VentureBeat reports that, “the lack of batching means that it’s possible for the hardware to handle requests as they come in, providing real-time insights for machine learning systems.” The current benchmark for hardware is “convolutional neural networks like AlexNet and ResNet-50,” but Microsoft chose a model several times larger than these.
Brainwave works by loading “a trained machine learning model into FPGA hardware’s memory that stays there throughout the lifetime of a machine learning service,” allowing the hardware to “compute whatever insights the model is designed to generate, such as a predicted string of text.”

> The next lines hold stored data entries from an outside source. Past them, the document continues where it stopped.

(* ===== verification/LeafTreeConc.v ===== *)
(** * LeafTreeConc: the leaf tree under interleaving.

    Threads insert into, remove from and search the tree of [LeafTree] at once,
    a search without any lock.  [LeafTreeShape] has the invariant; here are the
    searches, whose every step was a step of the way to the key in a tree that
    was there since the operation began, the critical sections of the updates,
    and the theorem for any number of threads. *)

From stdpp Require Import prelude list gmap.
From Stdlib Require Import ZArith Lia.
From S2P Require Import Prelude Conc SpinLock Store MapSpec Linear StoreConc MapConc BinTree LeafTree TreePaths LeafTreeShape.
Import LeafTree.
Local Open Scope Z_scope.

Section conc.
Context (alloc : gmap Z node → Z) {fresh : Allocator alloc}.
Context (threads : nat) (threads_fit : Z.of_nat threads ≤ 2 ^ 16 - 1) (root : Z) (M0 : gmap Z Z).
#[local] Abbreviation hist := (hist dict_command answer tree).
#[local] Abbreviation config :=
  (world (store_state node) (event dict_command answer) * (hist * (nat → list Z)))%type.
Implicit Types (σ : config) (t : tree) (g : hist).

#[local] Abbreviation shape := (shape root).
#[local] Abbreviation tree_shape_reseen := (tree_shape_reseen root).
#[local] Abbreviation members := (members root).
#[local] Abbreviation linked := (linked root).
#[local] Abbreviation edge := (edge root).
#[local] Abbreviation tree_object :=
  (map_object threads same_header removed members linked shape tree_shape_reseen).
#[local] Abbreviation oht := (Linear.oht meaning contents M0 tree_object only_fuel).
#[local] Abbreviation stable := (Conc.stable (linear meaning contents M0 tree_object)).
#[local] Abbreviation linear_inv := (Linear.linear_inv meaning contents M0 tree_object).
#[local] Abbreviation in_scope := (StoreConc.in_scope threads).
#[local] Abbreviation in_section := (StoreConc.in_section threads removed members).
#[local] Abbreviation guarded :=
  (StoreConc.guarded threads same_header removed members linked shape tree_shape_reseen meaning contents M0).
#[local] Abbreviation pending := (MapConc.pending M0).
#[local] Abbreviation working := (MapConc.working threads same_header removed members linked shape tree_shape_reseen M0).
#[local] Abbreviation knows := (MapConc.knows contents).
#[local] Abbreviation reads := (MapConc.reads same_header).
#[local] Abbreviation base := (MapConc.base M0).
#[local] Abbreviation outcome := (MapConc.outcome M0).
#[local] Abbreviation finished :=
  (MapConc.finished threads same_header removed members linked shape tree_shape_reseen contents M0).
#[local] Abbreviation persists := (MapConc.persists same_header).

Key to Brainwave is low latency, which enables machine learning systems to be deployed at scale. “We call it real-time AI because the idea here is that you send in a request, you want the answer back,” said Microsoft Research distinguished engineer Doug Burger. “If it’s a video stream, if it’s a conversation, if it’s looking for intruders, anomaly detection, all the things where you care about interaction and quick results, you want those in real time.”
Burger believes that, “more people should ask how a machine learning accelerator can perform without bundling requests into a batch and processing them all at once.”
“All of the numbers [other] people are throwing around are juiced,” he said, adding that, “Brainwave will allow Microsoft services to more rapidly support artificial intelligence features.” Microsoft also plans to “make Brainwave available to third-party customers through its Azure cloud platform,” and to allow third parties to “bring any trained model and run it on Brainwave.”
Google is also working to accelerate machine learning, earlier this year debuting “the second revision of its Tensor Processing Unit — a dedicated chip for machine learning training and serving.”
Other startups are working on dedicated hardware accelerators. FPGAs are critiqued as being “less fast or less efficient than chips made specifically to execute machine learning operations,” but Burger counters that “this performance milestone should show that the programmable hardware can deliver high performance as well.”
He believes that Intel and Microsoft can both “further optimize both the hardware’s performance and Brainwave’s use of it,” with Microsoft likely able “to hit 90 teraflops with the Intel Stratix 10.”